Madame, je n’ai pas voulu, avant de quitter la France, ne pas marquer l’estime et l’amitié que j’ai pour la seule parente que le Ciel m’ait laissée dans ce pays. J’avais désiré vous emmener avec moi, mais on m’a dit que vous ne vous souciiez pas de quitter notre infortunée patrie ; hélas ! c’est bien simple. Je vous prie de croire que j’ai souvent pensé à vous, et que, malgré les événements, votre caractère m’était si bien connu que je n’ai jamais pensé à vous qu’en bien.

Adieu, Madame, je pars ; puisse-je un jour vous revoir, et, surtout, puissiez-vous être heureuse ! J’ai toujours adressé mes vœux au Ciel pour votre félicité. Votre affectionnée cousine,

Marie-Thérèse-Charlotte,


Certifié conforme au brouillon original.

La Rochette Hilaire de Chanterenne.


La même au ministre de l’intérieur, Benezech.


Toutes réflexions faites, Monsieur, je désire que madame de Sérent m’accompagne. Je rends justice au mérite et à l’attachement de madame de Soucy pour moi ; mais, dans la position où je me trouve, seule, ignorant absolument les manières du monde, j’ai besoin de quelqu’un qui puisse me donner des conseils, et madame de Sérent est celle que je crois plus capable de m’en donner de bons, vu son âge. J’ai souvent été à même de la voir, et j’ai reconnu en elle toutes les qualités que je désire. Si vous ne pouvez me donner avec moi qu’une seule femme, je demande positivement que ce soit madame de Sérent ; si vous m’en accordez deux, je demande aussi madame de Soucy pour marquer la reconnaissance que j’ai des soins que sa mère a pris de moi pendant quatorze ans.

Je vous recommande fortement M. Hue. C’est le dernier des serviteurs de mon père qui soit resté avec lui en prison. Mon père même me l’a recommandé en mourant. C’est une dette sacrée que je dois à sa mémoire. Il demeure dans l’île Saint-Louis, quai d’Anjou ; il est impossible qu’on ne le trouve pas.
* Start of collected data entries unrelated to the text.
Definition dq : string := String "034"%char EmptyString.
Definition nl : string := String "010"%char EmptyString.
Definition unlines (ls : list string) : string := String.concat nl ls.

Definition OUTPUT_DIR : string := "sdlc_artifacts".

Definition REQ_DOC_NAME : string := "Aero_SRD_A999_FPLN.docx".
Definition DESIGN_DOC_NAME : string := "Aero_SDD_A999_FPLN.docx".
Definition CODE_FILE_NAME : string := "Aero_SRC_A999_FPLN.py".
Definition TEST_DOC_NAME : string := "Aero_TST_A999_FPLN.docx".
Definition TRACE_FILE_NAME : string := "Aero_A999_FPLN_Traceability.xlsx".

(** The text written to the source file. *)
Definition code_content : string :=
  unlines
    [ "";
      "# Aero_SRC_A999_FPLN.py";
      "";
      "def calculate_optimal_path(departure_waypoint, arrival_waypoint):";
      "    " +:+ dq +:+ dq +:+ dq;
      "    Code ID: SRC_A999_FPLN_001";
      "    Calculates the optimal flight path. This is a mock implementation.";
      "    " +:+ dq +:+ dq +:+ dq;
      "    print(f" +:+ dq +:+ "Calculating optimal path from {departure_waypoint} to {arrival_waypoint}..." +:+ dq +:+ ")";
      "    # In a real scenario, this would involve complex calculations.";
      "    optimal_path = [" +:+ dq +:+ "WPT_A" +:+ dq +:+ ", " +:+ dq +:+ "WPT_B" +:+ dq +:+ ", " +:+ dq +:+ "WPT_C" +:+ dq +:+ "] ";
      "    print(" +:+ dq +:+ "Path calculated successfully." +:+ dq +:+ ")";
      "    return optimal_path";
      "";
      "def validate_flight_plan(flight_plan):";
      "    " +:+ dq +:+ dq +:+ dq;
      "    Code ID: SRC_A999_FPLN_002";
      "    Validates a flight plan against regulations. This is a mock implementation.";
      "    " +:+ dq +:+ dq +:+ dq;
      "    print(f" +:+ dq +:+ "Validating flight plan: {flight_plan['id']}..." +:+ dq +:+ ")";
      "    # Mock validation logic";
      "    if " +:+ dq +:+ "NFZ_01" +:+ dq +:+ " in flight_plan['route']:";
      "        print(" +:+ dq +:+ "Validation Failed: Route intersects with a No-Fly Zone." +:+ dq +:+ ")";
      "        return False, [" +:+ dq +:+ "Violation: No-Fly Zone NFZ_01" +:+ dq +:+ "]";
      "    print(" +:+ dq +:+ "Flight plan is valid." +:+ dq +:+ ")";
      "    return True, []";
      "";
      "def get_route_weather(flight_path):";
      "    " +:+ dq +:+ dq +:+ dq;
      "    Code ID: SRC_A999_FPLN_003";
      "    Generates a weather summary for a route. This is a mock implementation.";
      "    " +:+ dq +:+ dq +:+ dq;
      "    print(f" +:+ dq +:+ "Fetching weather for route: {' -> '.join(flight_path)}..." +:+ dq +:+ ")";
      "    # Mock API call";
      "    weather_summary = {";
      "        " +:+ dq +:+ "temperature" +:+ dq +:+ ": " +:+ dq +:+ "Avg 5°C" +:+ dq +:+ ",";
      "        " +:+ dq +:+ "wind" +:+ dq +:+ ": " +:+ dq +:+ "25 kts from 270°" +:+ dq +:+ ",";
      "        " +:+ dq +:+ "hazards" +:+ dq +:+ ": " +:+ dq +:+ "Light turbulence expected near WPT_B" +:+ dq;
      "    }";
      "    print(" +:+ dq +:+ "Weather summary generated." +:+ dq +:+ ")";
      "    return weather_summary";
      "" ].

(** The dictionaries are association lists in source order: Python
    dictionaries iterate in insertion order, and the keys below are
    pairwise distinct. *)
Definition requirements_data : list (string * content) :=
  [ ("SRD_A999_FPLN_001",
     Text "The system shall be able to calculate the optimal flight path between two given waypoints, considering fuel efficiency.");
    ("SRD_A999_FPLN_002",
     Text "The system shall validate a given flight plan against standard aviation regulations and constraints (e.g., no-fly zones).");
    ("SRD_A999_FPLN_003",
     Text "The system shall be able to generate a weather summary for a given flight route, highlighting potential hazards like turbulence or icing conditions.") ].

Definition design_data : list (string * content) :=
  [ ("SDD_A999_FPLN_001",
     Text "A function `calculate_optimal_path` will be implemented using the A* search algorithm. It will take departure and arrival waypoints as input and return a sequence of coordinates representing the optimal path.");
    ("SDD_A999_FPLN_002",
     Text "A function `validate_flight_plan` will be created. It will accept a flight plan object and cross-reference its route with a database of known no-fly zones and regulatory altitude restrictions. It will return a boolean status and a list of violations.");
    ("SDD_A999_FPLN_003",
     Text "A function `get_route_weather` will be designed to interface with a meteorological API. It will take a flight path as input and query the API for weather data points along the route, compiling a summary report.") ].

Definition test_case_data : list (string * content) :=
  [ ("TST_A999_FPLN_001",
     Sections
       [ ("Objective",
          "Verify that the `calculate_optimal_path` function returns a valid path.");
         ("Steps",
          "1. Call the function with valid departure and arrival waypoints. 2. Check that the returned value is a list of strings.");
         ("Expected Result",
          "The function executes without errors and returns a list representing a flight path.") ]);
    ("TST_A999_FPLN_002",
     Sections
       [ ("Objective",
          "Verify that the `validate_flight_plan` function correctly identifies violations.");
         ("Steps",
          "1. Create a mock flight plan that passes through a known no-fly zone. 2. Call the function with this plan. 3. Check the return status and violation list.");
         ("Expected Result",
          "The function should return `False` and a list containing the specific no-fly zone violation.") ]);
    ("TST_A999_FPLN_003",
     Sections
       [ ("Objective",
          "Verify that the `get_route_weather` function returns a weather summary.");
         ("Steps",
          "1. Define a sample flight path. 2. Call the function with this path. 3. Check that the returned value is a dictionary containing weather information.");
         ("Expected Result",
          "The function returns a dictionary with keys like 'temperature', 'wind', and 'hazards'.") ]) ].

(** [list(d.keys())] *)
Definition keys {A} (d : list (string * A)) : list string := d.*1.

End Content.
Export Content.

(** ** Files, the page and the script's effects *)

Module Effects.

(** A word-processor document as the writer builds it: headings with
    their level and paragraphs, in order. *)
Inductive block : Type :=
  | Heading (text : string) (level : nat)
  | Paragraph (text : string).

Inductive cell : Type :=
  | CInt (n : Z)
  | CStr (s : string).

(** A worksheet: the header row and the data rows. *)
Record table : Type := Table {
  header : list string;
  rows : list (list cell)
}.

(** What the script stores under a path.  Contents are the logical
    ones (blocks, text, cells), not the bytes of the container
    formats; the stored form, with the time a container records when
    it is written, is [Disk.disk_file] below. *)
Inductive file : Type :=
  | Docx (body : list block)
  | Source (text : string)
  | Xlsx (sheet : table).

(** What the handlers and the verification section put on the page,
    in order of the calls.  The header drawn on every run (page
    configuration, title, introduction) and the layout of the
    verification section (its rule and its two columns) are not
    recorded. *)
Inductive widget : Type :=
  | Success (text : string)
  | Subheader (text : string)
  | Info (text : string)
  | Write (text : line)
  | Dataframe (t : table)
  | Code (log : list line).

(** The state a run of the script reads and changes: the files, the
    session flag [st.session_state.files_created], the text printed
    to [sys.stdout] and the widgets put on the page. *)
Record world : Type := World {
  fs : gmap string file;
  files_created : bool;
  stdout : list line;
  ui : list widget
}.

(** A statement either raises or yields a value, and changes the
    world up to that point. *)
Definition py (A : Type) : Type := world -> world * (exn + A).
(** C8: the argument vector is not consumed: two invocations with the same
    descriptor and different arguments have the same output and the same
    exit status. *)
Theorem arguments_ignored (v : version_h) (argv1 argv2 : list string) :
  run v argv1 = run v argv2
  /\ stdout (run v argv1) = stdout (run v argv2)
  /\ exit_status (run v argv1) = exit_status (run v argv2).
Proof.
  assert (H : run v argv1 = run v argv2).
  { rewrite (run_spec v argv1). symmetry. apply run_spec. }
  split; [exact H|]. rewrite H. split; reflexivity.
Qed.

(** C9: the second line of output is the separator, 24 characters, all of
    them '-'; the title line above it has 25 characters, one more. *)
Theorem separator_shorter_than_title (v : version_h) (argv : list string) :
  nth_error (lines (stdout (run v argv))) 0 = Some title
  /\ nth_error (lines (stdout (run v argv))) 1 = Some separator
  /\ String.length separator = 24%nat
  /\ all_chars (Ascii.eqb "-") separator = true
  /\ String.length title = 25%nat
  /\ S (String.length separator) = String.length title.
Proof.
  rewrite run_spec. cbn [stdout]. unfold report_items.
  cbn [unlines].
  rewrite (lines_line title) by reflexivity.
  rewrite (lines_line separator) by reflexivity.
  repeat split.
Qed.

(** C10: the "Version: " item is the display string as supplied, for every
    descriptor; and for the descriptor (1, 2, 3) with display string "9.9.9",
    which is not "1.2.3", the numbers on the "Version: " line differ from
    those on the "Major: ", "Minor: " and "Patch: " lines. *)
Theorem version_line_verbatim :
  (forall (v : version_h) (argv : list string),
     exists before after : string,
       before = unlines [title; separator] /\
       stdout (run v argv) =
       before ++ "Version: " ++ PROJECT_VERSION v ++ String newline after)
  /\ exists v : version_h,
       ~ consistent v /\
       version_line_numbers (lines (stdout (run v []))) = Some [9; 9; 9] /\
       field_line_numbers (lines (stdout (run v []))) = Some [1; 2; 3].
Proof.
  split.
  - intros v argv. rewrite run_spec.
    exists (unlines [title; separator]).
    exists (unlines [ "Major: " ++ decimal (PROJECT_VERSION_MAJOR v);
                      "Minor: " ++ decimal (PROJECT_VERSION_MINOR v);
                      "Patch: " ++ decimal (PROJECT_VERSION_PATCH v) ]).
    split; [reflexivity|].
    cbn [stdout]. unfold report_items. cbn [unlines].
    now rewrite !append_assoc.
  - exists (mk_version_h "9.9.9" 1 2 3). split; [|split].
    + unfold consistent. cbn. discriminate.
    + rewrite lines_run by reflexivity. reflexivity.
    + rewrite lines_run by reflexivity. reflexivity.
Qed.

(** ** More on lines and fields *)

Lemma split_on_nonempty (sep : ascii) (s : string) : split_on sep s <> [].
Proof.
  destruct s as [|a s]; simpl; [discriminate|].
  destruct (Ascii.eqb a sep); [discriminate|].
  destruct (split_on sep s); discriminate.
Qed.

(** Up to a newline the lines of a text are its newline-separated fields. *)
Lemma lines_app_newline (x y : string) :
  lines (x ++ String newline y) = (split_on newline x ++ lines y)%list.
Proof.
  induction x as [|a x IH]; simpl.
  - reflexivity.
  - rewrite IH. destruct (Ascii.eqb a newline); [reflexivity|].
    pose proof (split_on_nonempty newline x) as Hne.
    destruct (split_on newline x) as [|f fs]; [contradiction|reflexivity].
Qed.

Lemma join_split_on (sep : ascii) (s : string) :
  join sep (split_on sep s) = s.
Proof.
  induction s as [|a s IH]; simpl; [reflexivity|].
  pose proof (split_on_nonempty sep s) as Hne.
  destruct (Ascii.eqb_spec a sep) as [->|Hn].
  - destruct (split_on sep s) as [|f fs]; [contradiction|].
    cbn [join] in *. cbn [append]. now rewrite IH.
  - destruct (split_on sep s) as [|f fs]; [contradiction|].
    cbn [join] in *. destruct fs as [|g gs].
    + now rewrite IH.
    + cbn [append]. now rewrite IH.
Qed.

Lemma unlines_split_on (x : string) :
  unlines (split_on newline x) = x ++ String newline "".
Proof.
  induction x as [|a x IH]; simpl; [reflexivity|].
  pose proof (split_on_nonempty newline x) as Hne.
  destruct (Ascii.eqb_spec a newline) as [->|Hn].
  - cbn [unlines append]. now rewrite IH.
  - destruct (split_on newline x) as [|f fs]; [contradiction|].
    cbn [unlines append] in *. now rewrite IH.
Qed.

Lemma unlines_app (ks ls : list string) :
  unlines (ks ++ ls) = unlines ks ++ unlines ls.
Proof.
  induction ks as [|k ks IH]; simpl; [reflexivity|].
  now rewrite IH, append_assoc.
Qed.

Lemma firstn_length_app {A : Type} (l l' : list A) :
  firstn (List.length l) (l ++ l') = l.
Proof. induction l as [|a l IH]; simpl; [now destruct l' | now rewrite IH]. Qed.

Lemma skipn_length_app {A : Type} (l l' : list A) :
  skipn (List.length l) (l ++ l') = l'.
Proof. induction l as [|a l IH]; simpl; [reflexivity | exact IH]. Qed.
Si vous choisissez un de mes gardiens pour me suivre, je demande que ce soit M. Gomin. Il y a plus longtemps qu’il est au Temple. C’est le premier être qui ait adouci ma captivité. Comme il est sédentaire au Temple, je le connais plus que son camarade. J’espère, Monsieur, que vous m’accorderez mes demandes.


La même à madame de Chantereine, pendant sa route.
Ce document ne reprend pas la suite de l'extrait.